Calkins (1989, p.28) nos lembra de que “se nós, enquanto professores de escrita, observarmos como nossos estudantes escrevem, então podemos ajudá-los a desenvolver estratégias mais efetivas para a escrita”. Precisamos observar nossos alunos, assim poderemos orientá-los em seu processo de desenvolvimento. Segundo a referida autora, é necessário ouvir as crianças, compreender como elas pensam e escrevem para, então, poder ajudá-las a escrever melhor. Calkins (1989) orienta que devemos inclinar nossas cadeiras para frente a fim de ouvir e aprender com nossos alunos, uma vez que não podemos começar a pensar no ensino da escrita até que comecemos a observar as crianças em sala produzindo tal conhecimento.

Frente ao exposto, fica demonstrado que a prática de produção de textos é uma atividade relevante para as aulas de língua portuguesa e quando mediada pelo professor de forma atrativa e interativa, não servirá apenas para obter notas.

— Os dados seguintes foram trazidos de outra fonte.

(** The user library's [memmove] does not move overlapping bytes upwards:
    it overwrites the source before reading it, where the kernel's does not. *)
Theorem ulib_memmove_overlap :
  Ulib.memmove [1; 2; 3; 4] 1 0 3 = Ok [1; 1; 1; 1] /\
  KString.memmove [1; 2; 3; 4] 1 0 3 = Ok [1; 1; 2; 3].
Proof. by split. Qed.

(** ** Strings of bounded length *)

(** The name that the bytes [l] hold in a field of [n] bytes: up to the first
    NUL, or the whole field. *)
Fixpoint name_of (n : nat) (l : list Z) : list Z :=
  match n, l with
  | S n, c :: l => if c =? 0 then [] else c :: name_of n l
  | _, _ => []
  end.

(** A field of [n] bytes at [p]. *)
Definition field_at (mem : list Z) (p : Z) (n : nat) : list Z := name_of n (drop (Z.to_nat p) mem).

Lemma field_at_S mem p n c :
  0 <= p -> arr_get mem p = Ok c ->
  field_at mem p (S n) = if c =? 0 then [] else c :: field_at mem (p + 1) n.
Proof.
  intros Hp [_ Hc]%arr_get_Ok. unfold field_at. rewrite (drop_S _ _ _ Hc). cbn [name_of].
  by replace (Z.to_nat (p + 1)) with (S (Z.to_nat p)) by lia.
Qed.

Lemma arr_get_is_byte mem p c : Forall is_byte mem -> arr_get mem p = Ok c -> is_byte c.
Proof. intros H [_ Hc]%arr_get_Ok. rewrite Forall_lookup in H. by eapply H. Qed.

Lemma strncmp_field n mem p q :
  Forall is_byte mem -> valid mem p (Z.of_nat n) -> valid mem q (Z.of_nat n) ->
  exists r, strncmp_loop n mem p q = Ok r /\ (r = 0 <-> field_at mem p n = field_at mem q n).
Proof.
  intros Hb. revert p q. induction n as [|n IH]; intros p q Hp Hq; cbn [strncmp_loop].
  - exists 0. unfold field_at. by destruct (drop _ _), (drop _ _).
  - unfold valid in *. destruct (arr_get_ok mem p) as [a Ha]; [lia|]. destruct (arr_get_ok mem q) as [b Hb']; [lia|].
    rewrite Ha, Hb'. cbn [mbind res_bind]. pose proof (arr_get_is_byte _ _ _ Hb Ha) as Hba.
    pose proof (arr_get_is_byte _ _ _ Hb Hb') as Hbb.
    rewrite (field_at_S _ _ _ a), (field_at_S _ _ _ b) by (done || lia).
    destruct (Z.eqb_spec a 0) as [->|Ha0]; cbn [negb andb].
    + exists (u8 0 - u8 b). split; [done|]. rewrite (u8_small b) by done. change (u8 0) with 0.
      destruct (Z.eqb_spec b 0) as [->|]; [done|]. split; [lia|done].
    + destruct (Z.eqb_spec a b) as [->|Hab]; cbn [negb andb].
      * destruct (IH (p + 1) (q + 1)) as (r & -> & Hr); [lia..|]. exists r. split; [done|].
        destruct (Z.eqb_spec b 0); [lia|]. rewrite Hr. split; [by intros ->|by intros [= ->]].
      * exists (u8 a - u8 b). split; [done|]. rewrite (u8_small a), (u8_small b) by done. split; [lia|].
        destruct (Z.eqb_spec b 0); [done|]. by intros [= ->].
Qed.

Com base nas ideias de Cagliari (1998, p. 212), “a prática de produção de textos tem como objetivo ensinar os alunos a passar seus conhecimentos sobre a linguagem oral para a forma escrita”, somente depois desta primeira etapa é que será pertinente ensinar a produzir textos de todos os tipos conforme as exigências de uso culturais e escolares.

Considerando o exposto, procurando dar o melhor retorno aos nossos alunos em relação aos seus textos, buscamos uma metodologia que pudesse sustentar nosso projeto de intervenção, a fim de favorecer o conhecimentos dos alunos acerca da escrita de textos. Conhecemos, então, os protocolos verbais e os adotamos para o trabalho com a escrita; bem como o uso de bilhetinho, os quais são colocados nos textos dos alunos com orientações para que pense sobre o que escreveu e possa reescrever seus textos. Trata-se de duas formas de mediar e intervir naquilo que eles precisam melhorar.

Neste processo de desenvolvimento, de construção e reconstrução da escrita por meio das intervenções e mediações, esperamos que, ao final do projeto de intervenção, os alunos tenham uma visão ampla e melhor de como a escrita pode ser uma aliada não somente nas práticas textuais, mas na sua vida além dos muros da escola.